Set down exactly the lines below between the line holding "- apply (decrement_keep" and the line holding "(** Removing a", inclusive; no other line belongs in the answer.

Top of SUPPLIED ENTRIES

(** Only the number of references and the flags change. *)
Lemma holds_set s' d d' : holds s' d -> 0 <= d'.(RC.reference_counter) -> d'.(RC.reference_counter) + 2 < 2 ^ 61 ->
  0 < d'.(RC.reference_counter) \/ d'.(RC.is_persistent) = true ->
  holds (set_counter s' (<[Z.to_nat id := RC.compact_value d']> s'.(counter))) d'.
Proof.
  intros [Hw Ee Ec Ed Ea] Hc Hb Hl. destruct id_bound as (Hid & Hnr & _). split; cbn; try done.
  - apply wf_set_counter; try done; unfold word_ok, live; rewrite RC.details_compact; cbn; rewrite Z.mod_small by lia.
    + split; [apply RC.compact_value_range|done].
    + done.
  - by rewrite Ec, list_insert_insert_eq.
Qed.

Lemma holds_other s' d : holds s' d -> forall k, bound k -> k <> id -> ~ visible s' file k.
Proof.
  intros Hs k Hk Hne Hv. apply (Hno k Hk). destruct id_bound as (Hid & _).
  eapply (visible_other s s' file id k); eauto using ho_entries, ho_counter.
Qed.

Lemma holds_find s' d : holds s' d -> 0 <= d.(RC.reference_counter) -> d.(RC.reference_counter) + 3 < 2 ^ 61 ->
  0 < d.(RC.reference_counter) \/ d.(RC.is_persistent) = true ->
  d.(RC.to_be_removed) = false -> d.(RC.is_initialized) = true ->
  let d' := RC.set_counter d (d.(RC.reference_counter) + 1) in
  let s'' := set_counter s' (<[Z.to_nat id := RC.compact_value d']> s'.(counter)) in
  find_entry s' file = Ret (Some id, s'') /\ holds s'' d' /\ does_exist s' file = Ret (true, s').
Proof.
  intros Hs Hc Hb Hl Ht Hi d' s''. destruct id_bound as (Hid & Hnr & Hlen & _).
  pose proof (holds_word s' d Hs) as Ew. pose proof (holds_other s' d Hs) as Hot.
  assert (Ef : find_entry s' file = Ret (Some id, s'')).
  { apply (find_hit s' rest file id {| name := file; offset := off; len := n |} d); try done;
      [apply Hs|by apply (holds_entry s' d)|lia|].
    intros k Hk. apply Hot; [unfold bound in *; lia|lia]. }
  assert (Hs' : holds s'' d') by (apply (holds_set s' d); cbn; try done; lia).
  split; [done|]. split; [done|]. unfold does_exist. rewrite Ef. cbn [outcome_bind].
  rewrite (decrement_keep s'' id d'); try done; try (cbn; lia).
  - replace (RC.set_counter d' (d'.(RC.reference_counter) - 1)) with d
      by (unfold d', RC.set_counter; destruct d; cbn; f_equal; lia).
    cbn [outcome_bind]. unfold s''. cbn [counter set_counter]. by rewrite set_counter_back.
  - apply (wf_counter _ _ (ho_wf _ _ Hs')).
  - by apply (holds_word s'' d').
  - cbn. destruct Hl; [left; lia|by right].
Qed.

Lemma holds_release s' d : holds s' d -> 0 < d.(RC.reference_counter) -> d.(RC.reference_counter) + 2 < 2 ^ 61 ->
  1 < d.(RC.reference_counter) \/ d.(RC.is_persistent) = true ->
  exists s'', drop_file s' id = Ret s'' /\ holds s'' (RC.set_counter d (d.(RC.reference_counter) - 1)).
Proof.
  intros Hs Hc Hb Hk. destruct id_bound as (Hid & _). eexists. split.
  - apply (decrement_keep s' id d); try done; [apply (wf_counter _ _ (ho_wf _ _ Hs))|by apply holds_word|lia].
  - apply (holds_set s' d); cbn; try done; try lia. destruct Hk; [left; lia|by right].
Qed.

Lemma holds_last s' d : holds s' d -> UIS.aba_of s.(ids).(UIS.head) + 2 < 2 ^ 32 ->
  d.(RC.reference_counter) = 1 -> d.(RC.is_persistent) = false ->
  exists s'', decrement_ref_counter s' id = Ret s'' /\ gone s''.
Proof.
  intros Hs Ha Hc Hp. destruct id_bound as (Hid & Hnr & Hlen & _).
  destruct (decrement_remove s' rest id d) as (s'' & E & Hwf'' & Ee & Ec & Ed); try done;
    [apply Hs|by apply holds_word|rewrite (ho_aba _ _ Hs); lia|].
  assert (Ec' : s''.(counter) = s.(counter)).
  { rewrite Ec, (ho_counter _ _ Hs), list_insert_insert_eq. apply list_insert_id.
    destruct (wf_word s _ id Hwf Hid) as (w & Ew & _ & _ & Hw). rewrite bool_decide_eq_true_2 in Hw by apply list_elem_of_here. by subst w. }
  assert (Hn : find_entry s'' file = Ret (None, s'')).
  { apply (find_none s'' (id :: rest)); [done|]. intros k Hk Hv. destruct (decide (k = id)) as [->|Hne].
    - destruct Hv as [Hv _]. apply (free_not_occupied s'' (id :: rest) file id) in Hv; [done..|]. apply list_elem_of_here.
    - apply (Hno k Hk). eapply (visible_other s s'' file id k); eauto; [by rewrite Ee; apply Hs|].
      rewrite Ec, (ho_counter _ _ Hs), list_insert_insert_eq. done. }
  exists s''. split; [done|]. split; try done.
  - rewrite Ed, (ho_decision _ _ Hs), list_insert_insert_eq. apply list_insert_id.
    destruct (bound_lookup _ id (wf_decision _ _ Hwf) Hid) as (x & Ex & _).
    pose proof (wf_decided _ _ Hwf id x Hid Ex) as Hx. rewrite bool_decide_eq_true_2 in Hx by apply list_elem_of_here. by subst x.
  - unfold does_exist. by rewrite Hn.
  - unfold to_be_removed. by rewrite Hn.
Qed.

(** Removing a persistent file that nobody holds. *)
Lemma holds_remove s' : holds s' (file_details true 0) -> UIS.aba_of s.(ids).(UIS.head) + 2 < 2 ^ 32 ->
  exists s'', to_be_removed s' file = Ret (true, s'') /\ gone s''.
Proof.
  intros Hs Ha. destruct id_bound as (Hid & _).
  destruct (holds_find s' _ Hs) as (Ef & Hs1 & _); cbn; try done; [lia..|by right|].
  unfold to_be_removed. rewrite Ef. cbn [outcome_bind]. clear Ef. set (s1 := set_counter s' _) in *. cbn in Hs1.
  assert (Hstep : forall s1 d o d', holds s1 d -> d.(RC.reference_counter) = 1 -> d'.(RC.reference_counter) = 1 ->
    (o = RC.OUnpersist \/ o = RC.OMark) -> RC.effect o d = (true, d') ->
    on_counter s1 id (unit_result (fun w => let! '(_, cell) := RC.uninterrupted (RC.body o) w in Ret cell)) =
      Ret (tt, set_counter s1 (<[Z.to_nat id := RC.compact_value d']> s1.(counter))) /\
    holds (set_counter s1 (<[Z.to_nat id := RC.compact_value d']> s1.(counter))) d').
  { intros t d o d' Ht H1 H1' Ho E. split.
    - apply (on_counter_ok t id _ (RC.compact_value d)); [apply (wf_counter _ _ (ho_wf _ _ Ht))|done|by apply holds_word|].
      unfold unit_result. rewrite (op_word o d true d'); try done; [lia..|]. by destruct Ho as [-> | ->].
    - apply (holds_set t d); try done; lia. }
  destruct (Hstep s1 _ RC.OUnpersist (file_details false 1) Hs1 eq_refl eq_refl (or_introl eq_refl) eq_refl) as [E2 Hs2].
  unfold RC.set_persistency_bit. change (RC.set_persistency_body false) with (RC.body RC.OUnpersist).
  rewrite E2. cbn [outcome_bind]. set (s2 := set_counter s1 _) in *.
  destruct (Hstep s2 _ RC.OMark (RC.set_to_be_removed (file_details false 1) true) Hs2 eq_refl eq_refl (or_intror eq_refl) eq_refl)
    as [E3 Hs3].
  unfold RC.mark_to_be_removed. change RC.to_be_removed_body with (RC.body RC.OMark).
  rewrite E3. cbn [outcome_bind].
  destruct (holds_last _ _ Hs3 Ha eq_refl eq_refl) as (s'' & -> & Hg). by exists s''.
Qed.

End lifecycle.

Bottom of SUPPLIED ENTRIES

● EXERCISE RESPONSE:
  - apply (decrement_keep s' id d); try done; [apply (wf_counter _ _ (ho_wf _ _ Hs))|by apply holds_word|lia].
  - apply (holds_set s' d); cbn; try done; try lia. destruct Hk; [left; lia|by right].
Qed.

Lemma holds_last s' d : holds s' d -> UIS.aba_of s.(ids).(UIS.head) + 2 < 2 ^ 32 ->
  d.(RC.reference_counter) = 1 -> d.(RC.is_persistent) = false ->
  exists s'', decrement_ref_counter s' id = Ret s'' /\ gone s''.
Proof.
  intros Hs Ha Hc Hp. destruct id_bound as (Hid & Hnr & Hlen & _).
  destruct (decrement_remove s' rest id d) as (s'' & E & Hwf'' & Ee & Ec & Ed); try done;
    [apply Hs|by apply holds_word|rewrite (ho_aba _ _ Hs); lia|].
  assert (Ec' : s''.(counter) = s.(counter)).
  { rewrite Ec, (ho_counter _ _ Hs), list_insert_insert_eq. apply list_insert_id.
    destruct (wf_word s _ id Hwf Hid) as (w & Ew & _ & _ & Hw). rewrite bool_decide_eq_true_2 in Hw by apply list_elem_of_here. by subst w. }
  assert (Hn : find_entry s'' file = Ret (None, s'')).
  { apply (find_none s'' (id :: rest)); [done|]. intros k Hk Hv. destruct (decide (k = id)) as [->|Hne].
    - destruct Hv as [Hv _]. apply (free_not_occupied s'' (id :: rest) file id) in Hv; [done..|]. apply list_elem_of_here.
    - apply (Hno k Hk). eapply (visible_other s s'' file id k); eauto; [by rewrite Ee; apply Hs|].
      rewrite Ec, (ho_counter _ _ Hs), list_insert_insert_eq. done. }
  exists s''. split; [done|]. split; try done.
  - rewrite Ed, (ho_decision _ _ Hs), list_insert_insert_eq. apply list_insert_id.
    destruct (bound_lookup _ id (wf_decision _ _ Hwf) Hid) as (x & Ex & _).
    pose proof (wf_decided _ _ Hwf id x Hid Ex) as Hx. rewrite bool_decide_eq_true_2 in Hx by apply list_elem_of_here. by subst x.
  - unfold does_exist. by rewrite Hn.
  - unfold to_be_removed. by rewrite Hn.
Qed.

(** Removing a persistent file that nobody holds. *)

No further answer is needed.